If you run multiple Claude Code sessions at the same time (in Cursor windows or via Remote Control), use Git worktrees so sessions don't conflict with each other.

Starting a parallel session: Type /worktree in the Claude Code panel. It creates an isolated worktree, installs dependencies, and copies your API keys. Open the path it gives you in a new Cursor window.

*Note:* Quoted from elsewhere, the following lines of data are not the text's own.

(* ===== verification/Role.v ===== *)
(** * The one check every operator's act passes: [src/plane/role.rs]

    The role a proven caller holds, who may call each method of a node's
    operate listener ([RULES]), and whether a caller may ([admitted]), on
    the listener and, for a caller a handle holds, on a screen
    ([act_admitted]). Admission by rules is [authorize::plane]'s, shared by
    every plane: the parameter [plane_admit], with what its documentation says.
    The methods' names and paths are [src/plane/call.rs]'s. *)

From Stdlib Require Import Ascii String.
From stdpp Require Import base numbers list gmap strings relations.
From S2P Require Import Prelude Text Journey Storage Held.

Local Open Scope Z_scope.

(** ** The methods: [call.rs] *)

Definition SERVICE : string := "xmip.operate.v1.Operate".
Definition PUBLICATION : string := "Publication".
Definition WAIT : string := "Wait".
Definition ACT : string := "Act".
Definition SECRET : string := "SetSecret".
Definition SECRETS : string := "Secrets".

Definition path (method : string) : string := ("/" +:+ SERVICE +:+ "/" +:+ method)%string.

(** [call::method]. *)
Definition method_of (path : string) : option string :=
  match strip_prefix "/" path with
  | Some rest => match strip_prefix SERVICE rest with Some rest => strip_prefix "/" rest | None => None end
  | None => None
  end.

(** ** Roles *)

Inductive Role := Observer | Operator | Developer.

#[export] Instance role_eq_dec : EqDecision Role.
Proof. solve_decision. Defined.

(** Its number, as it crosses the C boundary and as roles are ordered. *)
Definition number (r : Role) : Z := match r with Observer => 0 | Operator => 1 | Developer => 2 end.

(** [Role::from_wire], [word], [describe], [may_operate]. *)
Definition from_wire (n : Z) : option Role :=
  if n =? 0 then Some Observer else if n =? 1 then Some Operator else if n =? 2 then Some Developer else None.

Definition word (r : Role) : string :=
  match r with Observer => "Observer" | Operator => "Operator" | Developer => "Developer" end.

Definition describe (r : Role) : string :=
  match r with
  | Observer => "watches — monitoring only"
  | Operator => "also acts and configures"
  | Developer => "also builds"
  end.

(** [Role::named]: Observer for any other word. *)
Definition named (word : string) : Role :=
  let word := lower (trim word) in
  if String.eqb word "operator" then Operator else if String.eqb word "developer" then Developer else Observer.

Definition may_operate (r : Role) : bool := number Operator <=? number r.

(** ** Rules *)

Record Rule := { rule_action : string; rule_method : string; rule_least : Z }.

Definition rule (action method : string) (least : Role) : Rule :=
  {| rule_action := action; rule_method := method; rule_least := number least |}.

Definition RULES : list Rule :=
  [rule "read" PUBLICATION Observer; rule "read" WAIT Observer; rule "read" SECRETS Operator;
   rule "act" ACT Operator; rule "act" SECRET Operator].

Definition action (method : string) : string :=
  if bool_decide (method ∈ [PUBLICATION; WAIT; SECRETS]) then "read" else "act".

(** [authorize::plane::admit]: a caller named, holding a role, is admitted
    to what some rule grants its role, and to nothing else. *)
Class Admission := { plane_admit : option string → Z → string * string → list Rule → bool }.

Class AdmissionLaws `{Admission} := {
  admits who role asked rules : plane_admit who role asked rules = true ↔
    is_Some who ∧ ∃ r, r ∈ rules ∧ rule_action r = asked.1 ∧ rule_method r = asked.2 ∧ rule_least r <= role
}.

Section role.
Context {Identity : Type} (is_proven : Identity → bool) (value : Identity → string) `{Admission}.

Definition nothing_proved (act target : string) : string :=
  ("REFUSED. Nothing proved who asks to " +:+ act +:+ " " +:+ target +:+ "; an act is taken from the identity the connection proved — a client certificate, or on the node's local endpoint the account the operating system names — never from what the caller says, nor from where it connects (ADR-0009)")%string.

Definition may_not (who act target : string) (r : Role) : string :=
  ("REFUSED. " +:+ who +:+ " may not " +:+ act +:+ " " +:+ target +:+ ": " +:+ who +:+ " is " +:+ word r +:+
   ", which " +:+ describe r +:+ " (ADR-0009)")%string.

(** Who asks: a caller the gate called proven, or no one. *)
Definition asker (caller : option Identity) : option string :=
  match caller with Some c => if is_proven c then Some (value c) else None | None => None end.

(** [admitted]. *)
Definition admitted (caller : option Identity) (r : Role) (method : string) (asked : string * string) :
    result unit string :=
  let who := asker caller in
  if plane_admit who (number r) (action method, method) RULES then Ok tt
  else Err match who with
           | None => nothing_proved asked.1 asked.2
           | Some who => may_not who asked.1 asked.2 r
           end.

(** [held::proven], and [act_admitted]: the caller a handle holds. *)
Definition proven (handle : N) (now : Z) (s : Store (Identity := Identity)) : Holding * option Identity * list nat :=
  let '(h, found, dropped) := Held.proof handle now (s_held s) in
  (h, pf_identity <$> (found ≫= λ p, s_proofs s !! p), dropped).

Definition act_admitted (handle : N) (now : Z) (r : Role) (asked : string * string) (s : Store (Identity := Identity)) :
    result unit string :=
  admitted (proven handle now s).1.2 r ACT asked.
End role.

(** ** Who is admitted *)

(** A call's path names its method. *)
Lemma path_names_method method : method_of (path method) = Some method.
Proof. unfold method_of, path. by rewrite !strip_prefix_app. Qed.

(** A role is the one its number names, and no other number is one. *)
Lemma role_crosses n r : from_wire n = Some r ↔ number r = n.
Proof.
  unfold from_wire. split.
  - repeat case_match; intros [= <-]; simpl; lia.
  - intros <-. by destruct r.
Qed.

(** A role's own word names it, and a word grants what operates only where
    it is one of the two that do, without regard to case and the spaces
    around it. *)
Lemma named_word r : named (word r) = r.
Proof. by destruct r. Qed.

Lemma named_grants text :
  may_operate (named text) = true ↔ lower (trim text) = "operator"%string ∨ lower (trim text) = "developer"%string.
Proof.
  unfold named. destruct (String.eqb_spec (lower (trim text)) "operator") as [->|]; [split; auto|].
  destruct (String.eqb_spec (lower (trim text)) "developer") as [->|]; [split; auto|].
  split; [done|by intros [|]].
Qed.

Section admitted.
Context {Identity : Type} (is_proven : Identity → bool) (value : Identity → string) `{AdmissionLaws}.

(** What a role may call. *)
Definition granted (r : Role) (method : string) : Prop :=
  method = PUBLICATION ∨ method = WAIT ∨ may_operate r = true ∧ (method = SECRETS ∨ method = ACT ∨ method = SECRET).

Lemma rules_grant r method :
  (∃ one, one ∈ RULES ∧ rule_action one = action method ∧ rule_method one = method ∧ rule_least one <= number r) ↔
  granted r method.
Proof.
  unfold granted, may_operate. split.
  - intros (one & Hin & _ & Hm & Hleast). unfold RULES in Hin. rewrite !elem_of_cons, elem_of_nil in Hin.
    destruct Hin as [->|[->|[->|[->|[->|[]]]]]]; simpl in *; subst method; [by left|by right; left|..];
      right; right; (split; [by apply Z.leb_le|]); auto.
  - intros [->|[->|[Hr%Z.leb_le [->|[->| ->]]]]].
    + exists (rule "read" PUBLICATION Observer). split_and!; [set_solver|done|done|by destruct r].
    + exists (rule "read" WAIT Observer). split_and!; [set_solver|done|done|by destruct r].
    + exists (rule "read" SECRETS Operator). split_and!; [set_solver|done|done|done].
    + exists (rule "act" ACT Operator). split_and!; [set_solver|done|done|done].
    + exists (rule "act" SECRET Operator). split_and!; [set_solver|done|done|done].
Qed.

(** Admitted, just where the role is granted the method and the caller is
    proven. *)
Lemma admitted_iff r asked method caller :
  admitted is_proven value caller r method asked = Ok tt ↔
    granted r method ∧ ∃ c, caller = Some c ∧ is_proven c = true.
Proof.
  unfold admitted. destruct (plane_admit _ _ _ _) eqn:Ha.
  - apply admits in Ha as [[who Hwho] Hg%rules_grant]. split; [|done]. intros _. split; [done|].
    unfold asker in Hwho. destruct caller as [c|]; [|done]. exists c. destruct (is_proven c); done.
  - split; [done|]. intros [Hg (c & -> & Hc)].
    assert (plane_admit (asker is_proven value (Some c)) (number r) (action method, method) RULES = true); [|congruence].
    apply admits. simpl. rewrite Hc. split; [by eexists|]. by apply rules_grant.
Qed.

(** C25. An act a screen takes is admitted only for a caller the runtime
    proved and still holds: by a handle that is no one's — 0, unknown,
    released, revoked or expired — nothing is, whatever role is claimed, and
    the refusal says nothing proved who asks; held, the caller acts just
    where the role it holds is an Operator's or more, and is told why where
    it is not. Over the network the same rule decides each method: the
    publication and its wait to anyone proven, an act, a secret set and the
    secrets' names to an Operator and up, and any other to no one. *)
Theorem admitted_as_ruled s handle now r asked method caller :
  rtc (held_step is_proven) store_new s →
  act_admitted is_proven value handle now r asked s =
    match (Held.proof handle now (s_held s)).1.2 ≫= λ p, s_proofs s !! p with
    | None => Err (nothing_proved asked.1 asked.2)
    | Some pf => if may_operate r then Ok tt else Err (may_not (value (pf_identity pf)) asked.1 asked.2 r)
    end ∧
  (admitted is_proven value caller r method asked = Ok tt ↔
     granted r method ∧ ∃ c, caller = Some c ∧ is_proven c = true).
Proof.
  intros Hrun. split.
  - unfold act_admitted, proven. destruct (Held.proof handle now (s_held s)) as [[h found] dropped] eqn:Hf. simpl.
    destruct (found ≫= λ p, s_proofs s !! p) as [pf|] eqn:Hpf; simpl; unfold admitted; simpl.
    + destruct found as [p|]; [simpl in Hpf|done].
      destruct (held_ok_run is_proven s Hrun) as [[_ _ Hp _] _]. rewrite (Hp _ _ Hpf).
      destruct (plane_admit _ _ _ _) eqn:Ha.
      * apply admits in Ha as [_ Hg%rules_grant]. destruct Hg as [Hg|[Hg|[-> _]]]; [by vm_compute in Hg..|done].
      * destruct (may_operate r) eqn:Hm; [|done].
        assert (plane_admit (Some (value (pf_identity pf))) (number r) (action ACT, ACT) RULES = true) as Hok; [|congruence].
        apply admits. split; [by eexists|]. apply rules_grant. right. right. split; [done|]. by right; left.
    + destruct (plane_admit _ _ _ _) eqn:Ha; [|done]. by apply admits in Ha as [[? ?] _].
  - apply admitted_iff.
Qed.
End admitted.

(** ** Admission as its documentation says, and one caller *)

Section witnesses.
#[local] Instance by_rules : Admission :=
  {| plane_admit who role asked rules := bool_decide (is_Some who) &&
       existsb (λ r, bool_decide (rule_action r = asked.1) && bool_decide (rule_method r = asked.2) &&
                     (rule_least r <=? role)) rules |}.

#[local] Instance by_rules_laws : AdmissionLaws.
Proof.
  split. intros who role asked rules. simpl. rewrite andb_true_iff, bool_decide_eq_true, existsb_exists.
  split.
  - intros [? (r & Hin & [[? ?]%andb_true_iff ?]%andb_true_iff)]. split; [done|]. exists r.
    rewrite list_elem_of_In. rewrite bool_decide_eq_true, Z.leb_le in *. done.
  - intros [? (r & Hin & ? & ? & ?)]. split; [done|]. exists r. rewrite <-list_elem_of_In.
    split; [done|]. rewrite !andb_true_iff, !bool_decide_eq_true, Z.leb_le. done.
Qed.

Abbreviation ana_proven := (λ who : string, negb (bool_decide (who = "guess"%string))).

Lemma admitted_as_ruled_witness : ∃ s : Store (Identity := string), rtc (held_step ana_proven) store_new s ∧
  act_admitted ana_proven id 7 50 Operator ("pause", "x")%string s = Ok tt ∧
  act_admitted ana_proven id 8 50 Developer ("pause", "x")%string s = Err (nothing_proved "pause" "x").
Proof.
  destruct ana_held as (s & Hrun & Hf & Hnone & pf & Hpf). exists s. split; [exact Hrun|].
  destruct (admitted_as_ruled ana_proven id s 7 50 Operator ("pause", "x")%string ACT None Hrun) as [Ha _].
  destruct (admitted_as_ruled ana_proven id s 8 50 Developer ("pause", "x")%string ACT None Hrun) as [Hb _].
  rewrite Ha, Hb, Hf, Hnone. simpl. rewrite Hpf. split; reflexivity.
Defined.
End witnesses.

What the toolkit does automatically:

  • /worktree creates the worktree, installs npm dependencies, and copies .env.local
  • /explore and /create-plan detect worktree sessions and rename the branch to worktree-<issue-number>-<short-label> when an issue is referenced
  • /document creates a PR from the worktree branch and offers to clean up the worktree folder when you're done
  • The branch and PR stay alive even after the worktree folder is deleted - you can always re-create a worktree if fixes are needed

What /worktree does:

  1. Checks you're not already in a worktree (and warns about uncommitted changes)
  2. Creates a new worktree in .claude/worktrees/worktree-N
  3. Runs npm install if a package.json exists (so debate scripts work)
  4. Copies .env.local so API keys are available
  5. Prints the path to open in a new Cursor window

Key concept: A worktree is just a folder. Deleting the folder does not delete the branch or PR. Think of it like closing a document window vs. deleting the file.


Customization

  • CLAUDE.md - Your project-specific instructions. Describe your project, tech stack, and preferences here. See How It Works for details.
  • .claude/rules/toolkit.md - Toolkit workflow rules (auto-updated on setup). Don't edit this - your changes will be overwritten.
  • Commands - Each file in .claude/commands/ is independent. Want /review-code to check different things? Edit review-code.md. There are 6 review commands: review-code, review-commands, review-plan, review-ux, review-browser, review-full.
  • LESSONS.md - Track what you learn across sessions. Yours to customize.

Troubleshooting

  • Commands don't show up in Cursor - Make sure .claude/commands/ exists in your project root with .md files inside. The editor workspace root must be the folder that contains .claude/.
  • /ask-gpt or /ask-gemini fails - Check that npm install was run and .env.local has valid API keys.
  • "setup.sh: command not found" - Run the full command from the setup instructions, not just setup.sh on its own.
  • "target directory does not exist" - Create the project folder first: mkdir -p /path/to/project
  • Script errors with /bin/bash^M or "bad interpreter" - This is a line-ending issue. Your shell scripts have Windows-style line endings (CRLF) instead of Unix-style (LF). Easiest fix: delete the folder and clone fresh. Advanced fix: run git add --renormalize . && git checkout -- . in the repo.
  • Setup one-liner fails partway through - Safe to rerun the command. Leftover /tmp/tmp.* folders are harmless and can be deleted.
  • Commands seem outdated or missing sections - Delete any toolkit command files from ~/.claude/commands/. Global copies override project commands and cause stale behavior. The setup script warns about this automatically.